From "Ode To a Nightingale," by John Keats:
". . . Darkling I listen; and, for many a time
I have been half in love with easeful Death,
Call'd him soft names in many a mused rhyme,
To take into the air my quiet breath;
Now more than ever seems it rich to die,
To cease upon the midnight with no pain,
While thou art pouring forth thy soul abroad
In such an ecstasy!
Still wouldst thou sing, and I have ears in vain -
To thy high requiem become a sod.
"Thou wast not born for death, immortal Bird!
No hungry generations tread thee down;
The voice I hear this passing night was heard
In ancient days by emperor and clown:
Perhaps the self-same song that found a path
Through the sad heart of Ruth, when, sick for home,
She stood in tears amid the alien corn;
The same that oft-times hath
Charm'd magic casements, opening on the foam
Of perilous seas, in faery lands forlorn."
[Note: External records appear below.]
(** * finch: text classifiers on a graph-execution framework

    A shallow embedding of the two classifier classes of the repository,
    [RNNTextClassifier] (nlp-models/tensorflow/rnn_attn_text_clf.py) and
    [Conv1DClassifier] (tensorflow-models/cnn/conv_1d_text_clf.py).

    Conventions.
    - Python integers are [Z]; lengths are [nat] and are injected with
      [Z.of_nat] where Python mixes them with integers. [/] is Python 3's
      true division.
    - Python and numpy floating-point values are idealised as real numbers
      [R]: [math.exp], [math.log], [tf.exp], [tf.tanh] become [exp], [ln],
      [tanh]. The idealisation is exact up to rounding only while every
      intermediate value stays within the range of the floats; a property
      about such values carries that range as a hypothesis
      ([float_sized], [within_schedule], [float32_scores]).
    - A Python exception is a value [Err e] of the [result] type.
    - [build_graph] is embedded twice: as the symbolic graph it builds
      (modules [Build], terms of type [Graph.tensor]) and, for the stages
      the properties are about, as the values those stages compute
      (modules [Forward], nested lists of reals).
    - Running the graph in a session is the framework's part; it appears
      as the operations of the classes [Session], over which [fit] and
      [predict] are parametrised. A run of the convolutional graph can
      raise, so the operations of [Conv1DClassifier.Session] return a
      [result]. *)

From Stdlib Require Import String Bool ZArith Lia Reals Lra List.
Import ListNotations.

Set Implicit Arguments.

(** ** Exceptions and the error monad *)

Inductive exn : Type :=
| ValueError          (* range() arg 3 must not be zero; np.vstack of nothing *)
| ZeroDivisionError   (* division by zero in list_avg *)
| UnboundLocalError   (* a local read before any assignment *)
| AttributeError      (* an attribute read before any assignment *)
| TypeError           (* a value of the wrong kind *)
| InvalidArgumentError. (* a run of the graph on values a kernel rejects *)

Inductive result (A : Type) : Type :=
| Ok (a : A)
| Err (e : exn).
Arguments Ok {A} a.
Arguments Err {A} e.

Definition bind {A B : Type} (r : result A) (k : A -> result B) : result B :=
  match r with
  | Ok a => k a
  | Err e => Err e
  end.

Declare Scope result_scope.
Delimit Scope result_scope with result.
Notation "x <- r ;; k" := (bind r (fun x => k))
  (at level 61, r at next level, right associativity) : result_scope.
Notation "' p <- r ;; k" := (bind r (fun x => let p := x in k))
  (at level 61, p pattern, r at next level, right associativity) : result_scope.

Definition is_ok {A : Type} (r : result A) : bool :=
  match r with Ok _ => true | Err _ => false end.


(** ** List helpers *)

(** [chunks fuel n l]: [l] cut from the left into pieces of [n] elements, the
    last piece possibly shorter; [fuel] bounds the number of pieces. *)
Fixpoint chunks {A : Type} (fuel n : nat) (l : list A) : list (list A) :=
  match fuel with
  | O => []
  | S fuel' =>
      match l with
      | [] => []
      | _ => firstn n l :: chunks fuel' n (skipn n l)
      end
  end.


(** ** Minibatch slicing: [range], slices and [gen_batch] *)

Module Batching.

Local Open Scope Z_scope.

(** [range(start, stop, step)] unrolled: at most [fuel] elements. *)
Fixpoint range_from (fuel : nat) (i stop step : Z) : list Z :=
  match fuel with
  | O => []
  | S fuel' =>
      if (if 0 <? step then i <? stop else stop <? i)
      then i :: range_from fuel' (i + step) stop step
      else []
  end.

(** Python's [range]: a zero step raises [ValueError]; since [|step| >= 1]
    the distance [|stop - start|] bounds the number of elements. *)
Definition range (start stop step : Z) : result (list Z) :=
  if step =? 0 then Err ValueError
  else Ok (range_from (Z.abs_nat (stop - start)) start stop step).

(** Python's normalisation of a slice bound against a length. *)
Definition norm_index (len i : Z) : Z :=
  if i <? 0 then Z.max 0 (i + len) else Z.min i len.

(** [arr[i : j]] *)
Definition slice {A : Type} (arr : list A) (i j : Z) : list A :=
  let len := Z.of_nat (length arr) in
  let lo := norm_index len i in
  let hi := norm_index len j in
  firstn (Z.to_nat (hi - lo)) (skipn (Z.to_nat lo) arr).

(** [gen_batch(arr, batch_size)], the same in both classes:
<<
    for i in range(0, len(arr), batch_size):
        yield arr[i : i+batch_size]
>>
    The generator is represented by the list of what it yields. *)
Definition gen_batch {A : Type} (arr : list A) (batch_size : Z)
  : result (list (list A)) :=
  (idx <- range 0 (Z.of_nat (length arr)) batch_size ;;
   Ok (map (fun i => slice arr i (i + batch_size)) idx))%result.

(** [zip] of two generators stops with the shorter one. *)
Definition zip {A B : Type} (xs : list A) (ys : list B) : list (A * B) :=
  combine xs ys.

End Batching.


(** ** Scalar helpers shared by both classes *)

Module Py.

Local Open Scope R_scope.

(** Python's built-in [sum]: a left fold starting from [0]. *)
Definition sum (l : list R) : R := fold_left Rplus l 0.

(** [len(l)] as a number. *)
Definition len {A : Type} (l : list A) : R := INR (length l).

(** The unweighted arithmetic mean: sum over count. *)
Definition mean (l : list R) : R := sum l / len l.

End Py.


(** ** Values of the framework's tensor operations

    Tensors are nested lists of reals, outermost axis first. An operation
    whose result shape depends on a static dimension takes that dimension
    as an argument, since a nested list with an empty axis does not record
    the sizes of the axes below it. *)

Module TF.

Local Open Scope R_scope.

Definition vector := list R.
Definition matrix := list (list R).
Definition tensor3 := list (list (list R)).

(** [tf.reduce_sum] over the innermost axis of one row. *)
Definition reduce_sum (v : vector) : R := fold_right Rplus 0 v.

Definition dot (u v : vector) : R :=
  reduce_sum (map (fun p => fst p * snd p) (combine u v)).

(** Column [j] of a matrix. *)
Definition column (j : nat) (m : matrix) : vector :=
  map (fun row => nth j row 0) m.

(** [tf.matmul] of an [m x k] by a [k x n] matrix; [n] is static. *)
Definition matmul (n : nat) (a b : matrix) : matrix :=
  map (fun row => map (fun j => dot row (column j b)) (seq 0 n)) a.

(** Batched [tf.matmul]: one product per example. *)
Definition matmul3 (n : nat) (a b : tensor3) : tensor3 :=
  map (fun p => matmul n (fst p) (snd p)) (combine a b).

(** [tf.transpose] of a matrix with [n] columns. *)
Definition transpose (n : nat) (m : matrix) : matrix :=
  map (fun j => column j m) (seq 0 n).

(** [tf.transpose(t, [0, 2, 1])] of a tensor whose last axis has size [n]. *)
Definition transpose_021 (n : nat) (t : tensor3) : tensor3 :=
  map (transpose n) t.

(** [tf.expand_dims(m, 2)]: (a, b) to (a, b, 1). *)
Definition expand_dims_2 (m : matrix) : tensor3 :=
  map (map (fun x => [x])) m.

(** [tf.squeeze(t, 2)]: (a, b, 1) to (a, b). *)
Definition squeeze_2 (t : tensor3) : matrix :=
  map (map (fun cell => hd 0 cell)) t.

(** [tf.reshape(t, [-1, n])] of a rank-3 tensor: row-major order is kept
    and the elements are regrouped [n] at a time. *)
Definition reshape_rows (n : nat) (t : tensor3) : matrix :=
  let flat := concat (concat t) in
  chunks (length flat) n flat.

(** Elementwise [tf.tanh] and [tf.exp]. *)
Definition tanh3 (t : tensor3) : tensor3 := map (map (map tanh)) t.
Definition exp2 (m : matrix) : matrix := map (map exp) m.

(** [tf.reduce_sum(m, 1, keep_dims=True)]: (a, b) to (a, 1). *)
Definition reduce_sum_1_keep (m : matrix) : matrix :=
  map (fun row => [reduce_sum row]) m.

(** [m / s] with [s] of shape (a, 1) broadcast along axis 1. *)
Definition div_broadcast_1 (m s : matrix) : matrix :=
  map (fun p => map (fun x => x / hd 0 (snd p)) (fst p)) (combine m s).

(** Maximum of a non-empty list of values. *)
Definition maximum (v : vector) : R :=
  match v with
  | [] => 0
  | x :: rest => fold_left Rmax rest x
  end.

(** [tf.nn.bias_add] and [tf.nn.relu] on one example. *)
Definition bias_add (m : matrix) (b : vector) : matrix :=
  map (fun row => map (fun p => fst p + snd p) (combine row b)) m.

Definition relu (m : matrix) : matrix := map (map (fun x => Rmax x 0)) m.

Definition valid_padding_name (padding : string) : bool :=
  String.eqb padding "VALID" || String.eqb padding "SAME".

(** Output width and left padding of a pooling or convolution window of
    size [k] and stride [s] over [len] positions; the framework rejects a
    window or stride that is not positive, a padding scheme other than
    ['VALID'] and ['SAME'], and a ['VALID'] window longer than the
    input. *)
Definition out_width (padding : string) (len : nat) (k s : Z)
  : result nat :=
  if ((k <=? 0) || (s <=? 0))%Z then Err ValueError
  else if String.eqb padding "VALID" then
    if (k <=? Z.of_nat len)%Z
    then Ok (Z.to_nat ((Z.of_nat len - k) / s + 1))
    else Err ValueError
  else if String.eqb padding "SAME" then
    Ok (Z.to_nat ((Z.of_nat len + s - 1) / s))
  else Err ValueError.

Definition pad_left (padding : string) (len : nat) (k s : Z) (out : nat)
  : nat :=
  if String.eqb padding "SAME"
  then Z.to_nat (Z.max ((Z.of_nat out - 1) * s + k - Z.of_nat len) 0 / 2)
  else 0%nat.

(** The rows of [x] seen by window [i]; padding positions are left out,
    as they never win a maximum. *)
Definition window (pad : nat) (k s : Z) (x : matrix) (i : nat) : matrix :=
  let lo := (i * Z.to_nat s - pad)%nat in
  let hi := Nat.min (length x) (i * Z.to_nat s + Z.to_nat k - pad) in
  firstn (hi - lo) (skipn lo x).

(** [tf.nn.max_pool] with [ksize=[1,1,k,1]] and [strides=[1,1,s,1]] on one
    row of one example, of shape (len, channels): a maximum per window and
    channel. *)
Definition max_pool_1k (channels : nat) (k s : Z) (padding : string)
           (x : matrix) : result matrix :=
  (out <- out_width padding (length x) k s ;;
   let pad := pad_left padding (length x) k s out in
   Ok (map (fun i =>
              map (fun c => maximum (column c (window pad k s x i)))
                  (seq 0 channels))
           (seq 0 out)))%result.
Keats had tuberculosis and knew he was dying. He wrote his "Five Great Odes" in 1819 and died in 1821 at age 25.
'Severn—I—lift me up—I am dying—I shall die easy; don't be frightened—be firm, and thank God it has come.'
If surpassing this poem is possible, Percy Bysshe Shelley surpassed it with his "Ode To the West Wind." These guys wrote 200 years ago, when English was not yet a dead language.